As with all expenses, contractors should keep accurate records of their business travel expenses, including all receipts and vehicle mileage logs. Although some umbrella companies and other trading vehicles may claim contractors do not have to keep records, this is not the case: records must be kept and contractors may only claim for legitimate expenses they have actually incurred.
The 24-month rule
The first thing a contractor must do is check whether they are eligible or not to claim the expenses. For most contractors their permanent place of work is their home office. Daily travel to a client’s site is considered legitimate business travel as long as the contractor satisfies the criteria laid down by HMRC.

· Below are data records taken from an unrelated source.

Definition receive_subseq (byte1 byte2 byte3 byte4 : Z) : TM unit :=
  abort_if_tie_broken;;
  w ← get;
  let r := rcb w in
  if fragment_len r <=? SUBSEQ_FRAG_NONPAYLOAD_LENGTH then t2_sm_post_event EV_RECV_NEW_FRAG
  else
    ok ← crc_ok r;
    if negb ok then t2_sm_post_event EV_RECV_NEW_FRAG
    else
      let recvd_session_id := Z.shiftr (Z.land byte3 0xf0) 4 in
      done ← rd (recv_frag_compl_list r) recvd_session_id;
      if done : bool then
        if bool_decide (current_state w = ST_RECEIVING) then t2_sm_post_event EV_DUPL_FRAME else mret tt
      else if negb (recvd_session_id =? r_session_id r) && negb (r_session_id r =? 0x10) then t2_sm_post_event EV_DIFF_SESSION
      else
        let datagram_offset := u16 (Z.shiftl (Z.land byte3 0x07) 8 + byte4) in
        let size := u8 (fragment_len r - SUBSEQ_FRAG_NONPAYLOAD_LENGTH) in
        mod_rcb (set_cur_recvd_data_size size);;
        if DATAGRAM_SIZE_MAX <? datagram_offset + size then
          if bool_decide (current_state w = ST_RECEIVING) then t2_sm_post_event EV_DUPL_FRAME else mret tt
        else
          let datagram_size_tmp := u16 (Z.shiftl (Z.land byte1 0x07) 8 + byte2) in
          if DATAGRAM_SIZE_MAX <? datagram_size_tmp then t2_sm_post_event EV_DIFF_SESSION
          else
            mod_timers (set_rx_timer (Some FRAGMENT_RX_TIMEOUT));;
            stop ← mark_frag_received datagram_offset size;
            if stop : bool then mret tt
            else
              mod_rcb (set_datagram_size datagram_size_tmp);;
              bs ← rds (fragment r) SUBSEQ_HDR_LEN (Z.to_nat size);
              d ← wrs (datagramData r) (Z.to_nat datagram_offset) bs;
              mod_rcb (set_datagramData d);;
              if datagram_size_tmp <=? datagram_offset + size then t2_sm_post_event EV_RECV_LAST_FRAG;; find_missing
              else mod_rcb (set_rx_data_state false).

(** Is a request or completion meant for the session being sent?  Otherwise the event of the
    refusal. *)
Definition other_session (recvd_session_id : Z) (w : T2) : option TRANSPORT2_EV_T :=
  if recvd_session_id =? transmission_aborted (scb w) then Some EV_FRAG_REQ_COMPL_WAIT_DIFF_SESSION
  else if negb (recvd_session_id =? s_session_id (scb w)) then Some EV_FRAG_REQ_COMPL_WAIT_DIFF_SESSION
  else if negb (snode (r_p (rcb w)) =? current_dnode (scb w)) && negb (current_snode (rcb w) =? 0)
  then Some EV_FRAG_REQ_COMPL_WAIT_DIFF_NODE
  else None.

Definition receive_request (byte2 byte3 : Z) : TM unit :=
  t2_sm_post_event EV_FRAG_REQ_OR_COMPL;;
  w ← get;
  match other_session (Z.shiftr (Z.land byte2 0xf0) 4) w with
  | Some ev => t2_sm_post_event ev
  | None =>
      mod_timers (set_fc_timer None);;
      mod_scb (set_missing_offset (Z.lor (u16 (Z.shiftl (Z.land byte2 0x7) 8)) byte3));;
      t2_sm_post_event EV_RECV_FRAG_REQ;;
      if sending (scb w) then mod_scb (set_flag_reply_frag_req true) else reply_frag_req
  end.

Definition receive_complete (byte2 : Z) : TM unit :=
  t2_sm_post_event EV_FRAG_REQ_OR_COMPL;;
  w ← get;
  let recvd_session_id := Z.shiftr (Z.land byte2 0xf0) 4 in
  match other_session recvd_session_id w with
  | Some ev => t2_sm_post_event ev
  | None =>
      mod_timers (set_fc_timer None);;
      l ← wr (frag_compl_list (scb w)) recvd_session_id true;
      mod_scb (set_frag_compl_list l);;
      mod_scb (set_current_dnode 0);;
      completed S2_TRANSMIT_COMPLETE_OK (tx_status (scb w));;
      t2_sm_post_event EV_RECV_FRAG_COMPL
  end.

Definition receive_wait (byte2 : Z) : TM unit :=
  w ← get;
  done ← rd (frag_compl_list (scb w)) (s_session_id (scb w));
  if done : bool then t2_sm_post_event EV_DUPL_FRAME
  else
    t2_sm_post_event EV_RECV_FRAG_WAIT;;
    mod_scb (set_transmission_aborted (s_session_id (scb w)));;
    ZCB_ts_senddata_cb S2_TRANSMIT_COMPLETE_FAIL None;;
    mod_rcb (set_r_pending_segments byte2);;
    mod_timers (set_wait_restart_timer (Some (100 + 100 * byte2))).

Definition receive : TM unit :=
  w ← get;
  let frag := fragment (rcb w) in
  byte1 ← rd frag 1;
  byte2 ← rd frag 2;
  byte3 ← rd frag 3;
  byte4 ← rd frag 4;
  byte0 ← rd frag 0;
  if negb (byte0 =? COMMAND_CLASS_TRANSPORT_SERVICE) then mret tt
  else
    let cmd := Z.land byte1 0xf8 in
    if cmd =? COMMAND_FIRST_FRAGMENT then receive_first byte1 byte2 byte3
    else if cmd =? COMMAND_SUBSEQUENT_FRAGMENT then receive_subseq byte1 byte2 byte3 byte4
    else if cmd =? COMMAND_SEGMENT_REQUEST_V2 then receive_request byte2 byte3
    else if cmd =? COMMAND_SEGMENT_COMPLETE_V2 then receive_complete byte2
    else if cmd =? COMMAND_SEGMENT_WAIT_V2 then receive_wait byte2
    else mret tt.

Definition ZW_TransportService_Init : TM unit := modify (set_handler true).

(** A frame of a node that is not the peer of the running session. *)
Definition third_node (p : ts_param_t) (w : T2) : bool :=
  (negb (snode p =? current_snode (rcb w)) && negb (current_snode (rcb w) =? 0)) ||
  (negb (snode p =? current_dnode (scb w)) && negb (current_dnode (scb w) =? 0)).

Definition initialize_once : TM unit :=
  w ← get;
  if flag_initialize_once w then
    modify (set_flag_initialize_once false);;
    mod_rcb (fun r => set_r_p zero_param (set_r_pending_segments 0 (set_r_session_id 0x10 r)));;
    mod_rcb (fun r => set_flag_retry_frag_req_once 1 (set_cur_recvd_data_size 0 (set_current_snode 0 r)));;
    mod_rcb (fun r => set_datagramData (replicate (Z.to_nat DATAGRAM_SIZE_MAX) 0)
                        (set_bytes_recvd_bitmask (replicate BITMASK_SIZE 0) r))
  else mret tt.

(** The last part of the command handler: the frame is taken into the control block and looked at. *)
Definition take_frame (p : ts_param_t) (pCmd : list Z) (cmdLength : Z) : TM unit :=
  w ← get;
  match current_state w with
  | ST_IDLE => t2_sm_post_event EV_START_RECV
  | ST_RECEIVING => t2_sm_post_event EV_RECV_NEW_FRAG
  | _ => mret tt
  end;;
  initialize_once;;
  mod_rcb (fun r => set_fragment pCmd (set_r_p p (set_fragment_len cmdLength r)));;
  receive.

(** Both ends send to each other: the one with the lower node id receives. *)
Definition tie_break (p : ts_param_t) : TM unit :=
  w ← get;
  if ZW_TransportService_Is_Sending w && (dnode (s_p (scb w)) =? snode p) && (MyNodeID w <? snode p) then
    t2_sm_post_event EV_TIE_BREAK;; modify (set_flag_tie_broken true)
  else mret tt.

(** The checks on a frame before it is taken. *)
Definition check_frame (p : ts_param_t) (pCmd : list Z) (cmdLength : Z) : TM unit :=
  if snode p =? dnode p then mret tt
  else if DATAGRAM_SIZE_MAX <? cmdLength then mret tt
  else
    mod_scb (set_frag_wait_p p);;
    w ← get;
    if third_node p w && (rx_flags p =? RECEIVE_STATUS_TYPE_SINGLE) then
      if bool_decide (current_state w = ST_SEND_FRAG_WAIT) then mret tt
      else t2_sm_post_event EV_SCAST_DIFF_NODE;; send_or_queue_frag_wait
    else if third_node p w && (rx_flags p =? RECEIVE_STATUS_TYPE_BROAD) then t2_sm_post_event EV_BCAST_DIFF_NODE
    else
      byte1 ← rd pCmd 1;
      if (r_session_id (rcb w) =? 0x10) && (Z.land byte1 0xf8 =? COMMAND_SUBSEQUENT_FRAGMENT) then
        byte2 ← rd pCmd 2;
        if DATAGRAM_SIZE_MAX <? u16 (Z.shiftl (Z.land byte1 0x07) 8 + byte2) then t2_sm_post_event EV_DIFF_SESSION
        else t2_sm_post_event EV_SUBSEQ_DIFF_SESSION;; send_or_queue_frag_wait
      else take_frame p pCmd cmdLength.

(** [pCmd] is the memory from the frame on, [cmdLength] the length of the frame. *)
Definition TransportService_ApplicationCommandHandler (p : ts_param_t) (pCmd : list Z) (cmdLength : Z) : TM unit :=
  start_reset_timer;;
  tie_break p;;
  check_frame p pCmd cmdLength.

(** ** The environment *)

Definition tx_done (cb : tx_callback) (status : Z) (ts : TX_STATUS_TYPE) : TM unit :=
  match cb with
  | ZCB_last_frag => ZCB_temp_callback_last_frag status ts
  | ZCB_senddata => ZCB_ts_senddata_cb status ts
  | ZCB_reply_frag_req => ZCB_temp_callback_reply_frag_req status ts
  end.

(** A timer that expires is removed before its callback runs. *)
Inductive timer := TReset | TWaitRestart | TBetween | TFc | TRx.

Definition expire (t : timer) : TM unit :=
  match t with
  | TReset => mod_timers (set_reset_timer None);; reset_transport_service
  | TWaitRestart => mod_timers (set_wait_restart_timer None);; wait_restart_from_first
  | TBetween => mod_timers (set_timer_btwn_2_frags None);; send_subseq_frag
  | TFc => mod_timers (set_fc_timer None);; fc_timer_expired
  | TRx => mod_timers (set_rx_timer None);; rx_timer_expired
  end.

(** The statics as the program starts: all zero but the flag of the first initialisation. *)
Definition zero_scb : sending_cntrl_blk :=
  mkScb zero_param None None 0 0 0 0 0 0 [] 0 false false 0 (replicate 15 false) false false zero_param 0 0 0 false.
Definition zero_rcb : receiving_cntrl_blk :=
  mkRcb zero_param 0 0 [] 0 0 false (replicate 16 false) (replicate (Z.to_nat DATAGRAM_SIZE_MAX) 0) 0 0 (replicate BITMASK_SIZE 0) 0.
Definition start (node : Z) : T2 :=
  mkT2 ST_IDLE zero_scb zero_rcb false true 0 (replicate TXBUF_SIZE 0) 0 (mkTimers None None None None None) false node 0 [] [] [].

End Transport.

The first test is called the 24-month rule. Contractors can claim tax relief on their travel expenses up to the point when they know that their contract at the client’s site is over 24 months. The period starts from the day that the contractor starts working at the new site.
So, if they start off on a 12-month contract, have a six-month renewal and then have another six-month renewal, to take the total contract length to 24 months, they have to stop claiming expenses after 18 months when they know the total contract length at that site will be more than 24 months.
Both contractors who work through their own limited company and those working through an umbrella company can benefit from claiming tax relief on travel expenses
Similarly, if the contractor starts off with a 24-month contract at a client’s site then they know from the start that the contract will be 24 months or greater and should not claim any travel expenses for the entire contract.
The lesson for contractors is to keep first-time contracts with a client below 24 months, and to think about the length of the final contract before they reach 24 months on-site – should that final six-month contract in fact be for five months and three weeks, which will enable contractors to claim tax relief on travel for the duration of the contract?
The 40% rule
Of course, many contractors work to more flexible regimes where they might be spending time at a number of client sites during the course of a working month.
HMRC has a rule for this scenario – the 40% rule. Basically, if a contractor is spending three days at one site and two days at another, they can continue to claim travel expenses up to the point that they know they will be spending 40% or more of their time at a particular client site.
As soon as they know that, then they cannot claim tax relief on travel expenses to and from that particular site, although if they have individual trips to different locations they can still claim for these.
This also applies if a contractor takes a break for a month or more – the time period that would otherwise be used to calculate the 24 month rule is not 'reset'; the contractor should use the 40% rule instead.
Same building, different client
If a contractor has been working for one client in a building with other tenants, and wins a contract with one of the other tenants, which is genuinely a completely separate company in different offices in the building, then the 24-month rule is reset and the contractor can claim travel expenses.
When a contractor finishes work with their old employer and comes back as a contractor, they can in theory claim travel expenses, but they would be waving a red flag at HMRC, effectively saying, “I’m a disguised employee; please come and make me pay more tax inside of IR35!”
Some contractors try and dodge the 24-month and 40% rules by, for example, changing their umbrella company. This won’t wash with HMRC, who will see the contractor as working for the same client at the same location, even if they have changed their trading vehicle.
Many contractors find that some time after a contract has been completed that they were able to claim relief on their travel expenses. In the same way that HMRC can go back six years to investigate contractors, so contractors can claim unclaimed allowances for contracts up to six years old, as long as they have all the records to prove their claims.
Contractors who break the rules and are found to have paid themselves travel expenses when they were not eligible will be forced by HMRC to pay tax and National Insurance Contributions on the value of the expenses, and may also be liable to interest and penalty charges.